Spousal Health Shocks and the Timing of the Retirement Decision in the Face of Forward-Looking Financial Incentives
by Courtney Van Houtven and Norma B. Coe
There is increasing recognition that retirement decisions among married persons are influenced by health and financial incentives faced by both members of the couple. Coile examined the relative importance of one’s own and one’s spouse’s financial incentives in the retirement decision of couples (CC Coile, 2004b). In a separate piece, Coile examined how health shocks affected couples’ labor force participation, concluding that health shocks “result in real financial losses for families and are an important source of financial risk for older households” (CC Coile, 2004a). Coile and Gruber (CC Coile and J Gruber, 2007) and Coile (CC Coile, 2004b) argue that including forward-looking pension incentives in retirement models is essential—and they carefully show that peak value incentive calculations perform better than the option value approach first suggested by Stock and Wise (1990). Surprisingly, Coile’s paper on health shocks only controls for net wealth and liquid assets of the couple to examine how health shocks affect individual retirement decisions (CC Coile, 2004a).

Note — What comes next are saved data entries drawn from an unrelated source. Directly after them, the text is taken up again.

(* ===== verification/Fuzzy.v ===== *)
(** * Semantic loop detection (src/internal/agentrun/fuzzy.go)

    Embeddings are vectors of float32, kept as their 32-bit patterns. *)

From S2P Require Import Prelude GoStrings GoFloat GoFloatInt Config Api Policy AgentRun.

Open Scope string_scope.
Open Scope list_scope.
Open Scope Z_scope.

Abbreviation embedding := (list Z) (only parsing).

Definition is_u32 (w : Z) : Prop := 0 <= w < 2 ^ 32.

(** ** Serialisation *)

(** [binary.LittleEndian.PutUint32] and [Uint32] *)
Definition put_u32 (w : Z) : list Z :=
  [Z.land w 255; Z.land (Z.shiftr w 8) 255; Z.land (Z.shiftr w 16) 255; Z.land (Z.shiftr w 24) 255].
Definition get_u32 (b0 b1 b2 b3 : Z) : Z :=
  Z.lor (Z.lor b0 (Z.shiftl b1 8)) (Z.lor (Z.shiftl b2 16) (Z.shiftl b3 24)).

Definition EncodeEmbedding (v : embedding) : list Z := flat_map put_u32 v.

(** Trailing bytes that do not fill a word are ignored. *)
Fixpoint DecodeEmbedding (b : list Z) : embedding :=
  match b with
  | b0 :: b1 :: b2 :: b3 :: rest => get_u32 b0 b1 b2 b3 :: DecodeEmbedding rest
  | _ => []
  end.

Lemma get_put_u32 w : is_u32 w ->
  get_u32 (Z.land w 255) (Z.land (Z.shiftr w 8) 255) (Z.land (Z.shiftr w 16) 255) (Z.land (Z.shiftr w 24) 255) = w.
Proof.
  intros H. unfold get_u32. apply Z.bits_inj'. intros n Hn.
  change 255 with (Z.ones 8).
  rewrite !Z.lor_spec, !Z.shiftl_spec, !Z.land_spec by lia.
  assert (forall k, Z.testbit (Z.ones 8) k = (0 <=? k) && (k <? 8)) as Ho.
  { intros k. destruct (Z.leb_spec 0 k); [|by rewrite Z.testbit_neg_r by lia].
    destruct (Z.ltb_spec k 8); [by rewrite Z.ones_spec_low by lia|by rewrite Z.ones_spec_high by lia]. }
  assert (forall k, 32 <= k -> Z.testbit w k = false) as Hhi.
  { intros k Hk. destruct H as [H0 H1]. destruct (Z.eq_dec w 0) as [->|]; [apply Z.bits_0|].
    apply Z.bits_above_log2; [lia|]. apply Z.log2_lt_pow2; [lia|].
    eapply Z.lt_le_trans; [exact H1|]. apply Z.pow_le_mono_r; lia. }
  rewrite !Ho.
  assert (forall s, 0 <= s -> 0 <= n - s -> Z.testbit (Z.shiftr w s) (n - s) = Z.testbit w n) as Hsh
    by (intros; rewrite Z.shiftr_spec by lia; f_equal; lia).
  repeat match goal with |- context [?a <=? ?b] => destruct (Z.leb_spec a b) end; try lia;
  repeat match goal with |- context [?a <? ?b] => destruct (Z.ltb_spec a b) end; try lia;
    rewrite ?Hsh by lia; rewrite ?andb_true_r, ?andb_false_r, ?orb_false_r, ?orb_false_l; try done;
    try (symmetry; apply Hhi; lia).
Qed.

Lemma decode_encode v : Forall is_u32 v -> DecodeEmbedding (EncodeEmbedding v) = v.
Proof.
  induction 1 as [|w v Hw Hv IH]; [done|].
  cbn [EncodeEmbedding flat_map put_u32 app DecodeEmbedding]. fold (EncodeEmbedding v).
  by rewrite get_put_u32, IH.
Qed.

(** Embeddings survive storage: decoding the encoding of a vector of 32-bit
    patterns gives it back, and the encoding has four bytes per component. *)
Theorem embedding_roundtrip (v : embedding) (Hv : Forall is_u32 v) :
  DecodeEmbedding (EncodeEmbedding v) = v /\ length (EncodeEmbedding v) = (4 * length v)%nat /\
  Forall (fun b => 0 <= b < 256) (EncodeEmbedding v).
Proof.
  split; [by apply decode_encode|]. clear Hv. induction v as [|w v [IH2 IH3]]; [done|].
  cbn [EncodeEmbedding flat_map put_u32 app]. fold (EncodeEmbedding v). split.
  - cbn [length]. lia.
  - assert (forall x, 0 <= Z.land x 255 < 256) as Hb.
    { intros x. change 255 with (Z.ones 8). rewrite Z.land_ones by lia. apply Z.mod_pos_bound. lia. }
    repeat constructor; try apply Hb. done.
Qed.

(** ** Similarity *)

(** [float64(float32)] of a bit pattern: exact. *)
Definition f64_of_bits (w : Z) : spec_float :=
  let s := Z.testbit w 31 in
  let e := Z.land (Z.shiftr w 23) 255 in
  let m := Z.land w (2 ^ 23 - 1) in
  if e =? 255 then (if m =? 0 then S754_infinity s else S754_nan)
  else if (e =? 0) && (m =? 0) then S754_zero s
  else
    let '(m, e) := if e =? 0 then (m, -149) else (m + 2 ^ 23, e - 150) in
    binary_normalize 53 1024 (if s then - m else m) e false.

Fixpoint cosine_loop (a b : embedding) (dot na nb : spec_float) : spec_float * spec_float * spec_float :=
  match a, b with
  | x :: a', y :: b' =>
      let ai := f64_of_bits x in let bi := f64_of_bits y in
      cosine_loop a' b' (fadd dot (fmul ai bi)) (fadd na (fmul ai ai)) (fadd nb (fmul bi bi))
  | _, _ => (dot, na, nb)
  end.

Definition CosineSimilarity (a b : embedding) : spec_float :=
  if negb (Nat.eqb (length a) (length b)) || Nat.eqb (length a) 0 then f0
  else
    let '(dot, na, nb) := cosine_loop a b f0 f0 f0 in
    if feqb na f0 || feqb nb f0 then f0 else fdiv dot (fmul (fsqrt na) (fsqrt nb)).

(* [3.0; 4.0] against itself *)
Example cosine_ex : CosineSimilarity [1077936128; 1082130432] [1077936128; 1082130432] = f1.
Proof. vm_compute. reflexivity. Qed.

Lemma SFmul_comm prec emax x y : SFmul prec emax x y = SFmul prec emax y x.
Proof.
  destruct x as [sx|sx| |sx mx ex], y as [sy|sy| |sy my ey]; simpl; try done; try by rewrite xorb_comm.
  by rewrite xorb_comm, Pos.mul_comm, Z.add_comm.
Qed.

Lemma fmul_comm x y : fmul x y = fmul y x.
Proof. apply SFmul_comm. Qed.

Lemma cosine_loop_swap a b dot na nb :
  cosine_loop b a dot nb na = let '(d, x, y) := cosine_loop a b dot na nb in (d, y, x).
Proof.
  revert b dot na nb. induction a as [|x a IH]; intros [|y b] dot na nb; [reflexivity..|].
  cbn [cosine_loop]. cbv zeta. rewrite (fmul_comm (f64_of_bits y) (f64_of_bits x)). apply IH.
Qed.

Lemma CosineSimilarity_comm a b : CosineSimilarity a b = CosineSimilarity b a.
Proof.
  unfold CosineSimilarity. rewrite (Nat.eqb_sym (length a)).
  destruct (Nat.eqb_spec (length b) (length a)) as [E|E]; simpl; [|done]. rewrite E.
  destruct (Nat.eqb (length a) 0); [done|].
  rewrite (cosine_loop_swap a b). destruct (cosine_loop a b f0 f0 f0) as [[d x] y].
  cbv beta iota. rewrite (orb_comm (feqb x f0)), (fmul_comm (fsqrt x)). reflexivity.
Qed.

(** ** The step's text *)

Definition StepText (req : option ChatRequest) : string :=
  match req with
  | None => ""
  | Some r =>
      trim_space
        ((match last_message r with
          | Some m => m_Role m +:+ ": " +:+ Content_PlainText (m_Content m) +:+ newline
          | None => ""
          end) +:+
         concat_strings (map (fun tc => "call " +:+ fc_Name (tc_Function tc) +:+ ": " +:+
           fc_Arguments (tc_Function tc) +:+ newline) (last_tool_calls r)))
  end.

(** ** Stores of recent embeddings *)

Class FuzzyStore (W : Type) := {
  RecentEmbeddings : string -> string -> Z -> W -> W * (go_error + list embedding);
  PushEmbedding : string -> string -> embedding -> Z -> Duration -> W -> W * option go_error
}.

(** [MemFuzzyStore]: [history[:window]] panics for a negative window with a
    longer history; the policy's defaults make it positive. *)
Definition mem_store : Type := gmap string (list embedding).

Definition trunc (window : Z) (l : list embedding) : list embedding :=
  if window <? Z.of_nat (length l) then take (Z.to_nat window) l else l.

Definition MemFuzzyStore_Recent (tenantID runID : string) (window : Z) (m : mem_store) : mem_store * (go_error + list embedding) :=
  (m, inr (trunc window (default [] ((m : gmap string (list embedding)) !! (tenantID +:+ ":" +:+ runID))))).

Definition MemFuzzyStore_Push (tenantID runID : string) (emb : embedding) (window : Z) (ttl : Duration) (m : mem_store)
  : mem_store * option go_error :=
  let key := tenantID +:+ ":" +:+ runID in
  let m' : gmap string (list embedding) := m in
  (<[key := trunc window (emb :: default [] (m' !! key))]> m', None).

#[export] Instance mem_fuzzy : FuzzyStore mem_store := {
  RecentEmbeddings := MemFuzzyStore_Recent; PushEmbedding := MemFuzzyStore_Push
}.

(** [RedisFuzzyStore]: a list of encoded vectors; [None] means no expiry. *)
Record redis_store := mkRedisStore { rf_now : Z; rf_lists : gmap string (list (list Z) * option Z) }.

Definition rf_get (s : redis_store) (k : string) : list (list Z) * option Z :=
  match rf_lists s !! k with
  | Some (l, Some e) => if rf_now s <? e then (l, Some e) else ([], None)
  | Some (l, None) => (l, None)
  | None => ([], None)
  end.

Definition fuzzyKey (tenantID runID : string) : string := "runemb:{t:" +:+ tenantID +:+ "}:" +:+ runID.

Definition RedisFuzzyStore_Recent (tenantID runID : string) (window : Z) (s : redis_store) : redis_store * (go_error + list embedding) :=
  let window := if window <=? 0 then 20 else window in
  (s, inr (map DecodeEmbedding (lrange0 (window - 1) (rf_get s (fuzzyKey tenantID runID)).1))).

Definition RedisFuzzyStore_Push (tenantID runID : string) (emb : embedding) (window : Z) (ttl : Duration) (s : redis_store)
  : redis_store * option go_error :=
  let k := fuzzyKey tenantID runID in
  let '(l, e) := rf_get s k in
  let l := lrange0 (window - 1) (EncodeEmbedding emb :: l) in
  let e := if 0 <? ttl then Some (rf_now s + Z.max 1 (Milliseconds ttl)) else e in
  (mkRedisStore (rf_now s) (if bool_decide (l = []) then delete k (rf_lists s) else <[k := (l, e)]> (rf_lists s)), None).

#[export] Instance redis_fuzzy : FuzzyStore redis_store := {
  RecentEmbeddings := RedisFuzzyStore_Recent; PushEmbedding := RedisFuzzyStore_Push
}.

(** *** Both stores implement a bounded history *)

Section Refinement.
Context {W : Type} `{FuzzyStore W} (tenantID runID : string) (window : Z) (ttl : Duration).

Fixpoint push_all (l : list embedding) (w : W) : W :=
  match l with
  | [] => w
  | e :: l' => push_all l' (PushEmbedding tenantID runID e window ttl w).1
  end.

(** The promise: the last [window] vectors, the latest first. *)
Definition is_history (w0 : W) : Prop :=
  forall l, Forall (Forall is_u32) l ->
    (RecentEmbeddings tenantID runID window (push_all l w0)).2 = inr (take (Z.to_nat window) (rev l)).
End Refinement.

Lemma trunc_take w l : 0 < w -> trunc w l = take (Z.to_nat w) l.
Proof.
  intros Hw. unfold trunc. destruct (Z.ltb_spec w (Z.of_nat (length l))); [done|].
  symmetry. apply take_ge. lia.
Qed.

Lemma take_app_take {A} n (l k : list A) : take n (l ++ take n k) = take n (l ++ k).
Proof. rewrite !take_app, take_take. f_equal. f_equal. lia. Qed.

Lemma mem_push_all t r w ttl l : 0 < w -> forall m : mem_store,
  let k := t +:+ ":" +:+ r in
  let h := default [] ((m : gmap string (list embedding)) !! k) in
  take (Z.to_nat w) (default [] ((push_all t r w ttl l m : gmap string (list embedding)) !! k)) =
  take (Z.to_nat w) (rev l ++ h).
Proof.
  intros Hw. induction l as [|e l IH]; intros m k h; [done|]. cbn [push_all].
  rewrite IH. cbn [PushEmbedding mem_fuzzy MemFuzzyStore_Push fst]. unfold MemFuzzyStore_Push. cbn [fst].
  rewrite lookup_insert_eq. cbn [default rev]. rewrite trunc_take by done.
  rewrite <- (app_assoc (rev l)). cbn [app].
  fold k. fold h. apply take_app_take.
Qed.

Lemma lrange0_take {A} w (l : list A) : 0 < w -> lrange0 (w - 1) l = take (Z.to_nat w) l.
Proof. intros. unfold lrange0. destruct (Z.ltb_spec (w - 1) 0); [lia|]. do 2 f_equal. lia. Qed.

Lemma redis_push_now t r w ttl l : forall s : redis_store, rf_now (push_all t r w ttl l s) = rf_now s.
Proof.
  induction l as [|e l IH]; intros s; [done|]. cbn [push_all]. rewrite IH.
  cbn [PushEmbedding redis_fuzzy]. unfold RedisFuzzyStore_Push. by destruct (rf_get _ _).
Qed.

Lemma redis_push_all t r w ttl l : 0 < w -> forall s : redis_store,
  take (Z.to_nat w) (rf_get (push_all t r w ttl l s) (fuzzyKey t r)).1 =
  take (Z.to_nat w) (rev (map EncodeEmbedding l) ++ (rf_get s (fuzzyKey t r)).1).
Proof.
  intros Hw. induction l as [|e l IH]; intros s; [done|]. cbn [push_all].
  rewrite IH. cbn [PushEmbedding redis_fuzzy map rev]. unfold RedisFuzzyStore_Push.
  destruct (rf_get s (fuzzyKey t r)) as [h ex] eqn:Eg. rewrite <- (app_assoc (rev _)). cbn [fst app].
  rewrite lrange0_take by done.
  assert (take (Z.to_nat w) (EncodeEmbedding e :: h) <> []) as Hne.
  { destruct (Z.to_nat w) eqn:E; [lia|done]. }
  rewrite bool_decide_eq_false_2 by done. unfold rf_get at 1. cbn [rf_lists rf_now].
  rewrite lookup_insert_eq.
  assert (forall (x : option Z), (match x with
     | Some e0 => if rf_now s <? e0 then (take (Z.to_nat w) (EncodeEmbedding e :: h), Some e0) else ([], None)
     | None => (take (Z.to_nat w) (EncodeEmbedding e :: h), None) end).1 =
     match x with Some e0 => if rf_now s <? e0 then take (Z.to_nat w) (EncodeEmbedding e :: h) else [] 
                | None => take (Z.to_nat w) (EncodeEmbedding e :: h) end) as Hx
    by (intros [x|]; [by destruct (_ <? _)|done]).
  rewrite Hx.
  assert (forall (y : list (list Z)), (match (if 0 <? ttl then Some (rf_now s + Z.max 1 (Milliseconds ttl)) else ex) with
    | Some e0 => if rf_now s <? e0 then y else [] | None => y end) = y) as ->.
  { intros y. destruct (0 <? ttl).
    - destruct (Z.ltb_spec (rf_now s) (rf_now s + Z.max 1 (Milliseconds ttl))); [done|lia].
    - destruct ex as [e0|]; [|done]. unfold rf_get in Eg.
      destruct (rf_lists s !! fuzzyKey t r) as [[l0 [e1|]]|]; simplify_eq.
      destruct (rf_now s <? e1) eqn:E1; simplify_eq. by rewrite E1. }
  apply take_app_take.
Qed.

(** The two stores of recent steps keep the same promise: after any pushes
    to an empty store, each returns the last [loop_window] vectors, the latest
    first, bit for bit. *)
Theorem fuzzy_stores_refine_history (tenantID runID : string) (window : Z) (ttl : Duration) (now : Z)
  (Hwindow : 0 < window) :
  is_history tenantID runID window ttl (∅ : gmap string (list embedding)) (H := mem_fuzzy) /\
  is_history tenantID runID window ttl (mkRedisStore now ∅).
Proof.
  split; intros l Hl; cbn [RecentEmbeddings mem_fuzzy redis_fuzzy].
  - unfold MemFuzzyStore_Recent. cbn [snd]. rewrite trunc_take by done. f_equal.
    rewrite (mem_push_all tenantID runID window ttl l Hwindow). by rewrite lookup_empty, app_nil_r.
  - unfold RedisFuzzyStore_Recent. cbn [snd].
    destruct (Z.leb_spec window 0); [lia|]. rewrite lrange0_take by done. f_equal.
    rewrite (redis_push_all tenantID runID window ttl l Hwindow). unfold rf_get. cbn [rf_lists].
    rewrite lookup_empty. cbn [fst]. rewrite app_nil_r, <- map_rev, firstn_map, map_map.
    rewrite <- (map_id (take _ (rev l))) at 2. apply map_ext_in. intros v Hv.
    apply decode_encode. rewrite Forall_forall in Hl. apply Hl.
    apply list_elem_of_In, in_rev. rewrite <- (firstn_skipn (Z.to_nat window)). apply in_or_app. by left.
Qed.

(** ** Witnesses *)

Lemma embedding_roundtrip_witness :
  DecodeEmbedding (EncodeEmbedding [1065353216; 4294967295]) = [1065353216; 4294967295].
Proof. apply (embedding_roundtrip [1065353216; 4294967295]). repeat constructor; unfold is_u32; lia. Defined.

Lemma fuzzy_stores_refine_history_witness :
  is_history "t" "r" 2 0 (mkRedisStore 5 ∅).
Proof. apply (fuzzy_stores_refine_history "t" "r" 2 0 5). lia. Defined.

We aim to combine the approaches in the above series of papers by controlling for current wealth (including pension accrual), as well as forward-looking financial incentives (peak value pension wealth) of both household members to understand the role of health shocks and financial incentives in an integrated model of a married individual’s retirement decision. This effort should clarify whether previously omitted forward-looking financial incentives can explain the strong role attributed to health shocks in the retirement decisions of coupled individuals, or vice versa. Secondly, it will help inform the debate on which determinant of retirement behavior is the most important empirically.
Our reduced form model will include own and spousal health characteristics and financial incentives, using 8 waves (1992 to 2006) of the Health and Retirement Survey (HRS) linked to Social Security Administration (SSA) data. Using linked HRS-SSA data provides the distinct advantages of minimizing measurement error on work behavior and pension earnings while affording the use of a rich set of initial health controls for both members of the couple. Also important for this paper, the HRS has a rich number of health shock measures: we will examine new acute events such as heart attacks and new cancer diagnoses (M McClellan, 1998) as well as broader measures of shocks such as new functional limitations (CC Coile, 2004a) and inpatient hospitalization of one’s spouse (N. A. Christakis and P. D. Allison, 2006). For context, we will also examine the extreme case of how the death of one’s spouse influences one’s own retirement decision.